Ирония, мой дорогой читатель, — это та же усмешка, только злее, и она означает, что человек, с иронией говорящий, думает совсем не так, как говорит. Если такой тебе скажет, что ты умен, это означает, что, по его мнению, ты глуп.

— Папа, а пачку белой бумаги, которую ты с работы принес, ты тоже украл?

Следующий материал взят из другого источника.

(* ===== verification/RateLimit.v ===== *)
(** * Request rate limiting (core/rate_limit.py)

    The fixed-window counters behind the API: [InMemoryRateLimiter], a bounded
    ordered table of windows in one process, [PostgresRateLimiter], one row per
    bucket shared through the database, and the middleware that chooses the
    limiter of a request and answers 429 or 503.  Instants and durations are
    integers (microseconds); the rounding of the floats is not modelled. *)

From S2P Require Import Prelude Models.

Record Window : Type := mk_window {
  win_started_at : time;
  win_count : Z
}.
#[export] Instance window_settable : Settable Window := λ r,
  mk_window (win_started_at r) (win_count r).

Definition DEFAULT_MAX_TRACKED_KEYS : Z := 100000.
Definition DEFAULT_CLEANUP_BATCH_SIZE : nat := 1000.

(** what [check] returns: allowed, and the delay until a retry may succeed *)
Definition RateLimitCheckResult : Type := bool * Z.

(** ** [OrderedDict] *)

Section OrderedDict.
Context {A : Type}.

Fixpoint od_get (key : string) (l : list (string * A)) : option A :=
match l with
| [] => None
| (k, a) :: l => if String.eqb k key then Some a else od_get key l
end.
(** [d[key] = a]: the key keeps its place, a new one goes to the end *)
Fixpoint od_set (key : string) (a : A) (l : list (string * A)) : list (string * A) :=
match l with
| [] => [(key, a)]
| (k, b) :: l => if String.eqb k key then (k, a) :: l else (k, b) :: od_set key a l
end.
Fixpoint od_remove (key : string) (l : list (string * A)) : list (string * A) :=
match l with
| [] => []
| (k, b) :: l => if String.eqb k key then l else (k, b) :: od_remove key l
end.
Definition move_to_end (key : string) (l : list (string * A)) : list (string * A) :=
match od_get key l with
| Some a => od_remove key l ++ [(key, a)]
| None => l
end.
End OrderedDict.

(** ** [InMemoryRateLimiter] *)

Record InMemoryRateLimiter : Type := mk_memory_limiter {
  im_max_requests : Z;
  im_window_seconds : Z;
  im_max_tracked_keys : Z;
  im_windows : list (string * Window);
  im_next_sweep_at : time
}.
#[export] Instance memory_limiter_settable : Settable InMemoryRateLimiter := λ r,
  mk_memory_limiter (im_max_requests r) (im_window_seconds r) (im_max_tracked_keys r)
    (im_windows r) (im_next_sweep_at r).

(** [__init__] *)
Definition new_memory_limiter (max_requests window_seconds max_tracked_keys : Z) :
    result exn InMemoryRateLimiter :=
  if max_requests <? 1 then Raise (ValueError "max_requests must be >= 1")
  else if window_seconds <=? 0 then Raise (ValueError "window_seconds must be > 0")
  else if max_tracked_keys <? 1 then Raise (ValueError "max_tracked_keys must be >= 1")
  else Ok (mk_memory_limiter max_requests window_seconds max_tracked_keys [] 0).

Definition tracked_keys (l : InMemoryRateLimiter) : Z := Z.of_nat (length (im_windows l)).

Definition sweep (now : time) (l : InMemoryRateLimiter) : InMemoryRateLimiter :=
  let cutoff := now - im_window_seconds l in
  l <| im_windows ::= filter (λ p, cutoff < win_started_at p.2) |>
    <| im_next_sweep_at := now + im_window_seconds l |>.

(** [while len(self._windows) >= self.max_tracked_keys: popitem(last=False)] *)
Fixpoint evict_oldest {A} (max_tracked_keys : Z) (l : list A) : list A :=
  match l with
  | [] => []
  | _ :: l' =>
      if max_tracked_keys <=? Z.of_nat (length l) then evict_oldest max_tracked_keys l' else l
  end.

Definition make_room (now : time) (l : InMemoryRateLimiter) : InMemoryRateLimiter :=
  let l := if im_next_sweep_at l <=? now then sweep now l else l in
  l <| im_windows ::= evict_oldest (im_max_tracked_keys l) |>.

(** the window of the key, unless it has run out *)
Definition live_window (window_seconds : Z) (now : time) (w : option Window) : option Window :=
  match w with
  | Some w => if window_seconds <=? now - win_started_at w then None else Some w
  | None => None
  end.

Definition memory_check (key : string) (now : time) (l : InMemoryRateLimiter) :
    RateLimitCheckResult * InMemoryRateLimiter :=
  match live_window (im_window_seconds l) now (od_get key (im_windows l)) with
  | None =>
      let l := make_room now l in
      ((true, 0), l <| im_windows ::= λ d, move_to_end key (od_set key (mk_window now 1) d) |>)
  | Some w =>
      if win_count w <? im_max_requests l
      then ((true, 0), l <| im_windows ::= od_set key (w <| win_count ::= Z.succ |>) |>)
      else ((false, Z.max (im_window_seconds l - (now - win_started_at w)) 0), l)
  end.

(** ** [PostgresRateLimiter] *)

Record Bucket : Type := mk_bucket {
  bk_window_started_at : time;
  bk_expires_at : time;
  bk_count : Z;
  bk_updated_at : time
}.

Record PostgresRateLimiter : Type := mk_postgres_limiter {
  pg_max_requests : Z;
  pg_window_seconds : Z;
  pg_cleanup_interval : Z;
  pg_cleanup_batch_size : nat;
  pg_next_cleanup_at : time;
  pg_buckets : gmap string Bucket
}.
#[export] Instance postgres_limiter_settable : Settable PostgresRateLimiter := λ r,
  mk_postgres_limiter (pg_max_requests r) (pg_window_seconds r) (pg_cleanup_interval r)
    (pg_cleanup_batch_size r) (pg_next_cleanup_at r) (pg_buckets r).

(** [__init__]; [x or y] on a float takes [y] for 0 as well, but 0 is refused *)
Definition new_postgres_limiter (max_requests window_seconds : Z) (cleanup_interval : option Z)
    (cleanup_batch_size : nat) (now : time) (table : gmap string Bucket) :
    result exn PostgresRateLimiter :=
  if max_requests <? 1 then Raise (ValueError "max_requests must be >= 1")
  else if window_seconds <=? 0 then Raise (ValueError "window_seconds must be > 0")
  else if match cleanup_interval with Some i => i <=? 0 | None => false end
  then Raise (ValueError "cleanup_interval_seconds must be > 0")
  else if (cleanup_batch_size <? 1)%nat then Raise (ValueError "cleanup_batch_size must be >= 1")
  else
    let interval := default window_seconds cleanup_interval in
    Ok (mk_postgres_limiter max_requests window_seconds interval cleanup_batch_size
          (now + interval) table).

(** [_RATE_LIMIT_UPSERT_SQL], at the database's clock *)
Definition upsert (window_seconds : Z) (db_now : time) (b : option Bucket) : Bucket :=
  match b with
  | Some b =>
      if bk_expires_at b <=? db_now
      then mk_bucket db_now (db_now + window_seconds) 1 db_now
      else mk_bucket (bk_window_started_at b) (bk_expires_at b) (bk_count b + 1) db_now
  | None => mk_bucket db_now (db_now + window_seconds) 1 db_now
  end.

Definition by_expires (p q : string * Bucket) : bool := bk_expires_at p.2 <=? bk_expires_at q.2.

(** [_RATE_LIMIT_CLEANUP_SQL] *)
Definition cleanup (batch_size : nat) (db_now : time) (table : gmap string Bucket) :
    gmap string Bucket :=
  let doomed :=
    take batch_size (order_by by_expires (rows (λ _ b, bk_expires_at b <=? db_now) table)) in
  foldr (λ p m, delete p.1 m) table doomed.

(** [check]: [now] is the process's monotonic clock, [db_now] the database's at
    the upsert and [db_later] at the cleanup; [lock_free] is what
    [pg_try_advisory_xact_lock] answers. *)
Definition postgres_check (key : string) (now db_now db_later : time) (lock_free : bool)
    (l : PostgresRateLimiter) : RateLimitCheckResult * PostgresRateLimiter :=
  let row := upsert (pg_window_seconds l) db_now (pg_buckets l !! key) in
  let l := l <| pg_buckets ::= <[key := row]> |> in
  let l :=
    if pg_next_cleanup_at l <=? now then
      if lock_free
      then l <| pg_buckets ::= cleanup (pg_cleanup_batch_size l) db_later |>
             <| pg_next_cleanup_at := now + pg_cleanup_interval l |>
      else l <| pg_next_cleanup_at := now + Z.min (seconds 1) (pg_cleanup_interval l) |>
    else l in
  let retry_after := Z.max (bk_expires_at row - bk_updated_at row) 0 in
  let allowed := bk_count row <=? pg_max_requests l in
  ((allowed, if allowed then 0 else retry_after), l).

(** ** [RateLimitMiddleware] *)

Definition auth_path_prefixes : list string := ["/auth/"].
Definition exempt_paths : list string :=
  ["/health/live"; "/health/ready"; "/health/automation"; "/metrics"].

Inductive Response : Type :=
| CallNext
| ServiceUnavailable (retry_after : Z)
| TooManyRequests (retry_after : Z).

(** [_client_ip] *)
Definition client_ip (client : option string) : string := default "unknown" client.

(** the limiter's answer to the middleware, a result or an exception *)
Definition answered (r : result exn RateLimitCheckResult) : Response :=
  match r with
  | Raise _ => ServiceUnavailable 5
  | Ok (true, _) => CallNext
  | Ok (false, retry_after) => TooManyRequests (retry_after / 1000000 + 1)
  end.

Section Middleware.
Context {G A : Type}.
Context (global_limiter : string → ST G exn RateLimitCheckResult).
Context (auth_limiter : string → ST A exn RateLimitCheckResult).

Definition rate_limit_dispatch (path : string) (client : option string) (s : G * A) :
  Response * (G * A) :=
if existsb (String.eqb path) exempt_paths then (CallNext, s)
else
  let ip := client_ip client in
  if existsb (λ prefix, String.prefix prefix path) auth_path_prefixes
  then let '(r, a) := auth_limiter ("auth:" +:+ ip) s.2 in (answered r, (s.1, a))
  else let '(r, g) := global_limiter ("global:" +:+ ip) s.1 in (answered r, (g, s.2)).
End Middleware.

«Да это мое, недоплаченное! — хотел воскликнуть папа. — А потом, что ж сравнивать: пачка бумаги раз в месяц и полные неподъемные сумки, что каждый день таскает Петя!» Но почему-то хмыкнул только и признался:

— Да, я украл.

— А почему?

— А потому, что такой бумаги не купишь, а она мне нужна. Что тебе еще на этот счет бабушка говорила?

Этот неприятный разговор прервал звонок.

На сей раз пришла Катина подружка Таня. Замечательна она была тем, что имела талант рисования и лучше всего у нее получались бесы, или, как она их называла, чертики. Чертиками она изрисовала все, что только можно было. Например, вся асфальтовая площадка перед домом была испещрена Таниными чертиками.

— А-а! — засмеялся папа, увидев Таню. — Иди полюбуйся, как они живьем выглядят.

Секунд десять Таня смотрела неподвижно на свое страшное изображение, да как закричит! И как закричала внезапно, так и смолкла, оборвав крик, и дальше продолжала смотреть... Потом отошла, пораженная, и заплакала навзрыд, уткнула личико в ладони. Мама бросилась успокаивать Таню.

— Ой, как страшно, — шептала Таня. — Почему вместо лица у меня он, а?

— Успокойся, — гладила ее по голове мама. — Это так, обман зрения. — Смалодушничала мама, не выдержала такого плача.

— Что ты говоришь, мама? — почти что закричала Катя. — Это не обман зрения, а правда. Ты же сама знаешь.

Папа стоял в дверях комнаты, опершись на косяк, и внимательно смотрел на Таню. Она была первым человеком, который не вида беса устрашился, а ужаснулся тому, что вместо родного своего лица — бес, ужаснулся, увидев себя — бесом.

— Таня, — спросил папа, — а разве тот, который в зеркале, страшней тех, которых ты рисуешь?